(What this task involves) Look below for the line containing "json_parse collect de req"; from there through the line containing "Let ParamCopy : Type", both lines included, please set down each line exactly and nothing else.

[Data for this exercise Boundary: Start]

(* ===== verification/Tower.v ===== *)
(** * Tower layers as middlewares (silent/src/middleware/tower_compat.rs)

    [Route::hook_layer] wraps a [tower] layer.  The layer is code of another
    crate: any function from the inner service to a service.  What the model
    holds is the adapter: how a request and an answer are carried over as
    [http] values, and what is lost on the way. *)

From S2P Require Import Prelude Str Platform Ext State Error PathParam Body Form Message Next Route.

Section tower.
Context {P : Platform}.

(** What [http::Request] has no place for. *)
Record SilentExtras := mkExtras {
  x_state : State;
  x_path_params : gmap string PathParam;
}.

(** [http::Request<ReqBody>] and [http::Response] of some body. *)
Definition HttpRequest : Type := Parts * ReqBody.
Record HttpResponse (B : Type) := mkHttpResponse {
  h_status : StatusCode;
  h_version : Version;
  h_headers : HeaderMap;
  h_extensions : Extensions;
  h_body : B;
}.
#[global] Arguments mkHttpResponse {B}.
#[global] Arguments h_status {B}.
#[global] Arguments h_version {B}.
#[global] Arguments h_headers {B}.
#[global] Arguments h_extensions {B}.
#[global] Arguments h_body {B}.

(** A service; its boxed error is carried as its [Display] text. *)
Definition TowerService (B : Type) : Type :=
  HttpRequest → M World (result (HttpResponse B) string).

Context {X : ExtSlot P SilentExtras}.

Definition map_extensions (f : Extensions → Extensions) (p : Parts) : Parts :=
  mkParts (p_method p) (p_uri p) (p_version p) (p_headers p) (f (p_extensions p)).

Definition into_http_request (req : Request) : HttpRequest :=
  let '(p, b) := into_http req in
  (map_extensions (λ e, ext_insert e (mkExtras (req_state req) (path_params req))) p, b).

(** The loop over the parameters: a map, in any order. *)
Definition from_http_request (req : HttpRequest) : Request :=
  let extras := ext_get (T := SilentExtras) (p_extensions (fst req)) in
  let silent_req := Request_from_parts
    (map_extensions (ext_remove (T := SilentExtras)) (fst req)) (snd req) in
  match extras with
  | Some x => map_fold (λ k v r, set_path_params r k v)
                (set_state silent_req (x_state x)) (x_path_params x)
  | None => silent_req
  end.

(** The builder starts without extensions. *)
Definition into_http_response (res : Response) : HttpResponse ResBody :=
  let '(b, res) := res_take_body res in
  mkHttpResponse (r_status res) (r_version res) (r_headers res) ext_empty b.

(** [box_body]: [map_err] and boxing of a body. *)
Definition into_silent_response {B} (box_body : B → BoxedBody) (res : HttpResponse B) : Response :=
  mkResponse (h_status res) (h_version res) (h_headers res) (ResBoxed (box_body (h_body res)))
    ext_empty State_new.

(** [NextServicePublic::call] *)
Definition NextService_call (next : Handler) : TowerService ResBody := λ req,
  next (from_http_request req) ≫= λ r,
  mret (match r with
        | Ok res => Ok (into_http_response res)
        | Err e => Err (error_display e)
        end).

(** [TowerLayerAdapter::handle]: the layer's service answers once. *)
Definition TowerLayerAdapter_handle {B} (box_body : B → BoxedBody)
    (layer : TowerService ResBody → TowerService B) : MiddleWare := λ req next,
  let svc := layer (NextService_call next) in
  svc (into_http_request req) ≫= λ r,
  mret (match r with
        | Ok res => Ok (into_silent_response box_body res)
        | Err e => Err (business_error INTERNAL_SERVER_ERROR e)
        end).

(** [Route::hook_layer] *)
Definition hook_layer {B} (box_body : B → BoxedBody) (self : Route)
    (layer : TowerService ResBody → TowerService B) : Route :=
  hook self (TowerLayerAdapter_handle box_body layer).

(** ** Lemmas *)

(** What is left of a request on the inner side of a layer. *)
Definition across (req : Request) : Request :=
  mkRequest (parts req) (path_params req) ∅ (body req) None None None None (req_state req).

Lemma set_path_params_all m r :
  path_params r = ∅ →
  map_fold (λ k v r, set_path_params r k v) r m =
  mkRequest (parts r) m (params r) (body r) (path_source r) (form_data r) (json_data r)
    (form_body_cache r) (req_state r).
Proof.
  intros Hr. apply (map_fold_weak_ind (λ r' m, r' = mkRequest (parts r) m (params r) (body r)
    (path_source r) (form_data r) (json_data r) (form_body_cache r) (req_state r))).
  - destruct r. cbn in *. by subst.
  - intros k v m' r' _ ->. done.
Qed.

Lemma http_request_across `{!ExtSlotLaws X} req :
  ext_get (T := SilentExtras) (extensions req) = None →
  from_http_request (into_http_request req) = across req.
Proof.
  intros Hx. unfold from_http_request, into_http_request, into_http. cbn [fst snd].
  unfold map_extensions. cbn. rewrite ext_get_insert. rewrite set_path_params_all by done.
  cbn. rewrite ext_remove_insert by done. by destruct req as [[]].
Qed.

Lemma across_content_type req : content_type (across req) = content_type req.
Proof. done. Qed.

(** C39: The tower adapter, for requests that come from the server (their
    extensions hold none of the adapter's own data).  Method, URI, version,
    headers, extensions, body, path parameters and state of a request reach
    the handler through any layer that passes them on; the forms parsed so far
    do not: a JSON body that an outer middleware has parsed can not be parsed
    again inside.  Of an answer, status, version, headers and body come
    through an identity layer, but not its extensions (cookies, sessions) nor
    its state; and an error of the handler, whatever its status, becomes an
    internal server error with the error's text. *)
Theorem tower_layer_spec `{!PlatformLaws P} `{!ExtSlotLaws X} (box_body : ResBody → BoxedBody) req next w
    (Hx : ext_get (T := SilentExtras) (extensions req) = None) :
  from_http_request (into_http_request req) = across req ∧
  TowerLayerAdapter_handle box_body (λ svc, svc) req next w =
    match next (across req) w with
    | (Ret (Ok res), w') =>
        (Ret (Ok (mkResponse (r_status res) (r_version res) (r_headers res)
                    (ResBoxed (box_body (r_body res))) ext_empty State_new)), w')
    | (Ret (Err e), w') =>
        (Ret (Err (BusinessError INTERNAL_SERVER_ERROR (error_display e))), w')
    | (Panic, w') => (Panic, w')
    end ∧
  (∀ T collect (de : Json → result T string) r1 v w1,
     json_data req = None → content_type req = Some "json" →
     json_parse collect de req w = (Ret (Ok v, r1), w1) →
     json_parse collect de r1 w1 = (Ret (Ok v, r1), w1) ∧
     fst (json_parse collect de (across r1) w1) = Ret (Err JsonEmpty, across r1)).
Proof.
  split_and!; [by apply http_request_across| |].
  - unfold TowerLayerAdapter_handle, NextService_call.
    rewrite http_request_across by done. unfold mbind, M_bind, mret, M_ret.
    by destruct (next (across req) w) as [[[res|e]|] w'].
  - intros T collect de r1 v w1 Hj Hc H.
    destruct (json_parse_again collect de de _ _ _ _ _ w1 Hj Hc H) as (Ha & Hb & Hs).
    destruct (json_parse_cases _ _ _ _ _ _ _ Hj Hc H) as (_ & Hc' & Hd).
    split.
    + rewrite Ha. destruct (Hs v eq_refl) as [x Hx1]. rewrite Hx1 in Hd |- *. by rewrite <-Hd.
    + unfold json_parse. cbn [json_data across]. rewrite (across_content_type r1), Hc'.
      cbn. rewrite Hb. unfold across. cbn. by rewrite Hb.
Qed.
End tower.

(** ** On the demonstration platform *)

(** Extensions can not mention the platform they belong to, so they hold a
    copy of [SilentExtras] without it. *)
Section examples.
Let ParamCopy : Type := PathString + PathString + (Z * Z) + string.
Let Copy : Type := option (gmap TypeId (TypeId * Z)) * gmap string ParamCopy.
#[local] Instance DemoT : Platform := DemoTwo Copy string (list string).
#[local] Instance DemoTLaws : PlatformLaws DemoT := DemoExtLaws _ _ _ _ _.

Let enc_param (p : PathParam) : ParamCopy :=
  match p with
  | PStr s => inl (inl (inl s))
  | PPath s => inl (inl (inr s))
  | PInt v => inl (inr (0, v)%Z)
  | PInt64 v => inl (inr (1, v)%Z)
  | PInt32 v => inl (inr (2, v)%Z)
  | PUInt64 v => inl (inr (3, v)%Z)
  | PUInt32 v => inl (inr (4, v)%Z)
  | PUuid u => inr u
  end.
Let dec_param (p : ParamCopy) : PathParam :=
  match p with
  | inl (inl (inl s)) => PStr s
  | inl (inl (inr s)) => PPath s
  | inl (inr (t, v)) =>
      if (t =? 0)%Z then PInt v else if (t =? 1)%Z then PInt64 v
      else if (t =? 2)%Z then PInt32 v else if (t =? 3)%Z then PUInt64 v else PUInt32 v
  | inr u => PUuid (P := DemoT) u
  end.
Let enc (x : SilentExtras) : Copy :=
  (fmap (M := gmap TypeId) (λ a, (any_type a, any_val a)) <$> st_map (x_state x), enc_param <$> x_path_params x).
Let dec (c : Copy) : SilentExtras :=
  mkExtras (mkState (fmap (M := gmap TypeId) (λ a, mkAny (P := DemoT) (fst a) (snd a)) <$> fst c)) (dec_param <$> snd c).

Lemma dec_enc x : dec (enc x) = x.
Proof.
  destruct x as [[st] ps]. unfold dec, enc; cbn. f_equal.
  - f_equal. destruct st as [m|]; cbn; [f_equal|done]. rewrite <-map_fmap_compose.
    rewrite <-(map_fmap_id m) at 2. apply map_fmap_ext. by intros i [] _.
  - rewrite <-map_fmap_compose. rewrite <-(map_fmap_id ps) at 2. apply map_fmap_ext.
    by intros i [] _.
Qed.

#[local] Instance DemoX : ExtSlot DemoT SilentExtras := {|
  ext_get e := dec <$> ext_get (ExtSlot := slot1) e;
  ext_insert e x := ext_insert (ExtSlot := slot1) e (enc x);
  ext_remove e := ext_remove (ExtSlot := slot1) e;
|}.
#[local] Instance DemoXLaws : ExtSlotLaws DemoX.
Proof.
  split.
  - done.
  - intros e v. cbn. by rewrite dec_enc.
  - done.
  - intros [[] ?] [[] ?]; reflexivity.
  - intros [[] ?] v; [done|reflexivity].
Qed.

Lemma tower_layer_spec_witness :
  let box (b : ResBody) : @BoxedBody DemoT :=
    match b with ResOnce s => [Ready (Some (Ok (FrameData s)))] | _ => [] end in
  let req := set_path_params (Request_from_parts (P := DemoT)
    (mkParts (P := DemoT) GET (mkUri "/a/7" None) HTTP_11 [("host", "x")] (None, Some "mine")) ReqEmpty)
    "id" (PInt 7) in
  let show : Handler (P := DemoT) := λ r, mret (Ok (text (show_Z (Z.of_nat (size (path_params r)))))) in
  let fail : Handler (P := DemoT) := λ _, mret (Err (BusinessError NOT_FOUND "gone")) in
  (∃ res, TowerLayerAdapter_handle box (λ svc, svc) req show [] = (Ret (Ok res), []) ∧
     r_body res = ResBoxed [Ready (Some (Ok (FrameData "1")))]) ∧
  TowerLayerAdapter_handle box (λ svc, svc) req fail [] =
    (Ret (Err (BusinessError INTERNAL_SERVER_ERROR "business error: gone (404)")), []).
Proof.
  intros box req show fail.
  pose proof (λ next, proj1 (proj2 (tower_layer_spec box req next [] eq_refl))) as H. split.
  - eexists. split; [exact (H show)|]. reflexivity.
  - exact (H fail).
Defined.
End examples.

[Data for this exercise Boundary: End]

(Written answer)
     json_parse collect de req w = (Ret (Ok v, r1), w1) →
     json_parse collect de r1 w1 = (Ret (Ok v, r1), w1) ∧
     fst (json_parse collect de (across r1) w1) = Ret (Err JsonEmpty, across r1)).
Proof.
  split_and!; [by apply http_request_across| |].
  - unfold TowerLayerAdapter_handle, NextService_call.
    rewrite http_request_across by done. unfold mbind, M_bind, mret, M_ret.
    by destruct (next (across req) w) as [[[res|e]|] w'].
  - intros T collect de r1 v w1 Hj Hc H.
    destruct (json_parse_again collect de de _ _ _ _ _ w1 Hj Hc H) as (Ha & Hb & Hs).
    destruct (json_parse_cases _ _ _ _ _ _ _ Hj Hc H) as (_ & Hc' & Hd).
    split.
    + rewrite Ha. destruct (Hs v eq_refl) as [x Hx1]. rewrite Hx1 in Hd |- *. by rewrite <-Hd.
    + unfold json_parse. cbn [json_data across]. rewrite (across_content_type r1), Hc'.
      cbn. rewrite Hb. unfold across. cbn. by rewrite Hb.
Qed.
End tower.

(** ** On the demonstration platform *)

(** Extensions can not mention the platform they belong to, so they hold a
    copy of [SilentExtras] without it. *)
Section examples.
Let ParamCopy : Type := PathString + PathString + (Z * Z) + string.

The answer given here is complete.